Amyl Therapeutics, a Liege, Belgium-based preclinical biotechnology company, raised €18.3M in Series A funding.
The round is comprised of:
- €8.6m in equity led by Noshaq – a regional Belgian private-public fund – with participation from Merieux Participations, Sambrinvest and other private investors; and
- €9.7m in non-dilutive funding from the DG06 – a key policy-design and implementing body for research and innovation policy in the Walloon region of Belgium.
Following the closing of the financing, Dr. Pierre Vandepapelière (Amyl’s Co-Founder, CEO and CMO), Florent Gros (Amyl’s Co-Founder and Chairman), Dr. Valérie Calenda (Managing Partner at Merieux Equity Partners), Kenneth Buckfire (President of Miller Buckfire & Co.) and Amel Tounsi (Investment Manager at Noshaq) have joined the Board of Directors.
The company will use the funds to progress the discovery and preclinical development of therapeutic candidates that are able to target multiple misfolded proteins implicated in both progressive peripheral and neurodegenerative rare diseases.

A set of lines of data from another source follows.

Lemma pair_compare_eq (a b : string * string) : Pandas.pair_compare a b = Eq <-> a = b.
Proof.
  unfold Pandas.pair_compare. destruct a as [a1 a2], b as [b1 b2]; simpl.
  destruct (String_as_OT.compare a1 b1) eqn:E.
  - apply string_compare_eq in E. subst. rewrite string_compare_eq.
    split; congruence.
  - split; [discriminate|]. intros E'. injection E' as -> ->.
    rewrite (proj2 (string_compare_eq b1 b1) eq_refl) in E. discriminate.
  - split; [discriminate|]. intros E'. injection E' as -> ->.
    rewrite (proj2 (string_compare_eq b1 b1) eq_refl) in E. discriminate.
Qed.

End OrderFacts.

(** ** [sort_values] is a stable sort *)

Module SortFacts.

Section Facts.
Context {R : Type} (compare : R -> R -> comparison).
Hypothesis order : total_preorder compare.

Local Abbreviation le := (le_by compare).
Local Abbreviation same := (same_by compare).

Lemma leb_true (a b : R) : Pandas.leb compare a b = true -> le a b.
Proof. unfold Pandas.leb, le. destruct (compare a b); congruence. Qed.

Lemma leb_false (a b : R) : Pandas.leb compare a b = false -> compare a b = Gt.
Proof. unfold Pandas.leb. destruct (compare a b); congruence. Qed.

Lemma insert_perm (r : R) (l : list R) :
  Permutation (r :: l) (Pandas.insert compare r l).
Proof.
  induction l as [|x t IH]; simpl; [reflexivity|].
  destruct (Pandas.leb compare r x); [reflexivity|].
  rewrite perm_swap. now apply perm_skip.
Qed.

Lemma sort_perm (l : list R) : Permutation l (Pandas.sort_values compare l).
Proof.
  induction l as [|r t IH]; simpl; [reflexivity|].
  rewrite <- insert_perm. now apply perm_skip.
Qed.

Lemma insert_sorted (r : R) (l : list R) :
  StronglySorted le l -> StronglySorted le (Pandas.insert compare r l).
Proof.
  induction l as [|x t IH]; intros Hs; simpl.
  - repeat constructor.
  - inversion Hs as [|? ? Ht Hx]; subst.
    destruct (Pandas.leb compare r x) eqn:E.
    + constructor; [assumption|].
      constructor; [now apply leb_true|].
      apply Forall_forall. intros y Hy.
      apply (cmp_le_trans compare order r x y); [now apply leb_true|].
      revert y Hy. now apply Forall_forall.
    + constructor; [now apply IH|].
      apply Forall_forall. intros y Hy.
      apply (Permutation_in _ (Permutation_sym (insert_perm r t))) in Hy.
      destruct Hy as [<- | Hy].
      * unfold le. rewrite (OrderFacts.gt_lt compare order r x (leb_false _ _ E)).
        discriminate.
      * revert y Hy. now apply Forall_forall.
Qed.
(** With confidence HIGH the chain ends in HOLD exactly when the edge is
    neither above 0.05 nor below -0.10. *)
Lemma high_hold_region (e : float) :
  recommend (PStr (lit "HIGH")) e = HOLD
  <-> (0.05 <? e)%float = false /\ (e <? -0.10)%float = false.
Proof.
  unfold recommend.
  change (py_eq_str (PStr (lit "HIGH")) (lit "HIGH")) with true. cbn [andb].
  destruct (above_chain e) as [H15 H10]. pose proof (below_chain e) as Hb.
  destruct (0.10 <? e)%float eqn:E10.
  - rewrite (H10 eq_refl). split; [discriminate | intros [? _]; discriminate].
  - destruct (0.05 <? e)%float eqn:E05;
      [split; [discriminate | intros [? _]; discriminate] |].
    destruct (e <? -0.10)%float eqn:Em10;
      [split; [discriminate | intros [_ ?]; discriminate] |].
    destruct (0.15 <? e)%float; [specialize (H15 eq_refl); discriminate |].
    destruct (e <? -0.15)%float; [specialize (Hb eq_refl); discriminate |].
    split; [intros _; split; reflexivity | reflexivity].
Qed.

(** ** News lookup *)

Lemma append_articles_length (articles : list pyval) (sources : list news_source) :
  (List.length (fst (append_articles articles sources))
   <= List.length sources + List.length articles)%nat.
Proof.
  revert sources; induction articles as [| a rest IH]; intros sources; cbn.
  - lia.
  - destruct (article_source a) as [s | e]; cbn.
    + specialize (IH (sources ++ [s])). rewrite length_app in IH. cbn in IH. lia.
    + lia.
Qed.

Lemma slice_to_5_length {A : Type} (l : list A) :
  (List.length (slice_to 5 l) <= 5)%nat.
Proof.
  unfold slice_to. cbn. apply firstn_le_length.
Qed.

Lemma first_five_length (h : bool) (v : pyval) (first5 : pyval)
    (articles : list pyval) :
  py_slice_to h v 5 = Ok first5 -> py_iter first5 = Ok articles ->
  (List.length articles <= 5)%nat.
Proof.
  destruct v; cbn; try discriminate; try (destruct h; discriminate);
    intros H; injection H as <-; cbn; intros H; injection H as <-.
  - rewrite length_map. apply slice_to_5_length.
  - apply slice_to_5_length.
Qed.

Lemma primary_try_length (W : world) (answer : res response) :
  (List.length (fst (primary_try W answer [])) <= 5)%nat.
Proof.
  unfold primary_try.
  destruct answer as [r | e]; [| cbn; lia].
  destruct (status_code r =? 200); [| cbn; lia].
  destruct (json r) as [j | e]; cbn [res_bind]; [| cbn; lia].
  destruct (py_get j (lit "articles") (PList [])) as [a | e]; cbn [res_bind];
    [| cbn; lia].
  destruct (py_slice_to _ a 5) as [f | e] eqn:Hs; cbn [res_bind]; [| cbn; lia].
  destruct (py_iter f) as [arts | e] eqn:Hi; [| cbn; lia].
  pose proof (first_five_length _ _ _ _ Hs Hi).
  pose proof (append_articles_length arts []). cbn in *. lia.
Qed.
(** A parse that returns within some bound returns the same within any
    larger bound. *)
Lemma ParseProgram_mono fuel fuel' p r :
  (fuel <= fuel')%nat ->
  ParseProgram fuel p = Some r -> ParseProgram fuel' p = Some r.
Proof.
  intros Hle. induction Hle as [|fuel' Hle IH]; [auto|].
  intros H. specialize (IH H). revert IH.
  unfold ParseProgram. apply refines_bind; [|intros; apply refines_refl].
  apply parseProgramLoop_mono.
Qed.



(** C2. The source text [suna 7 % 3]: the lexer has no token for the
    character [%] and returns it as ILLEGAL; the parser knows no such
    operator; the statement parsed is the print of the literal 7, not of
    a binary expression, and the two tokens left over are reported as
    invalid statements.  The run prints 7. *)
Theorem percent_is_not_parsed :
  let src := "suna 7 % 3" in
  map Type_ (tokens 5 (lexer.New src)) = [SUNA; INT; ILLEGAL; INT; EOF]
  /\ isOperator "%" = false
  /\ lookup_prec "%" precedences = None
  /\ (exists t1 t2 p' o,
        ParseProgram (fuelFor src) (New (lexer.New src) false)
        = Some (mkProgram
                  [Some (PrintStmt (Some (mkPrintStatement t1
                                            (Some (NumberLiteral t2 7)))))],
                p', o)).
Proof.
  cbv zeta. repeat split; try (vm_compute; reflexivity).
  eexists _, _, _, _. vm_compute. reflexivity.
Qed.

End parser_facts.

(** ** The interpreter *)

Module interpreter_facts.

Import lexer parser interpreter parser_spec interpreter_spec.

Founded in November 2020 by Drs. Florent Gros and Pierre Vandepapelière, Chief Executive Officer and Chief Medical Officer, and also led by Dr. Karine Goraj, Chief Scientific Officer (CSO), Amyl Therapeutics is a preclinical stage biotechnology company developing its amyloid fibrils specific technology platform named ClariTY for the treatment of all forms of Amyloidosis. Amyl Therapeutics uses a novel mechanism to bind to the amyloid fold of toxic protein aggregates of various types, including antibody light chain (AL) or transthyretin (TTR) aggregates, which accumulate in peripheral organs to cause systemic amyloidosis diseases, but also amyloid-β (Aβ), Tau, and α-synuclein aggregates, which accumulate in the brain to cause Alzheimer’s and Parkinson’s diseases. Therapies based on the ClariTY technology platform are designed to prevent the further accumulation of aggregates and clear existing aggregates from the peripheral organs and the brain, while also blocking further cell-to-cell spread of misfolded proteins. These therapies may offer a breakthrough approach to treat protein misfolding diseases.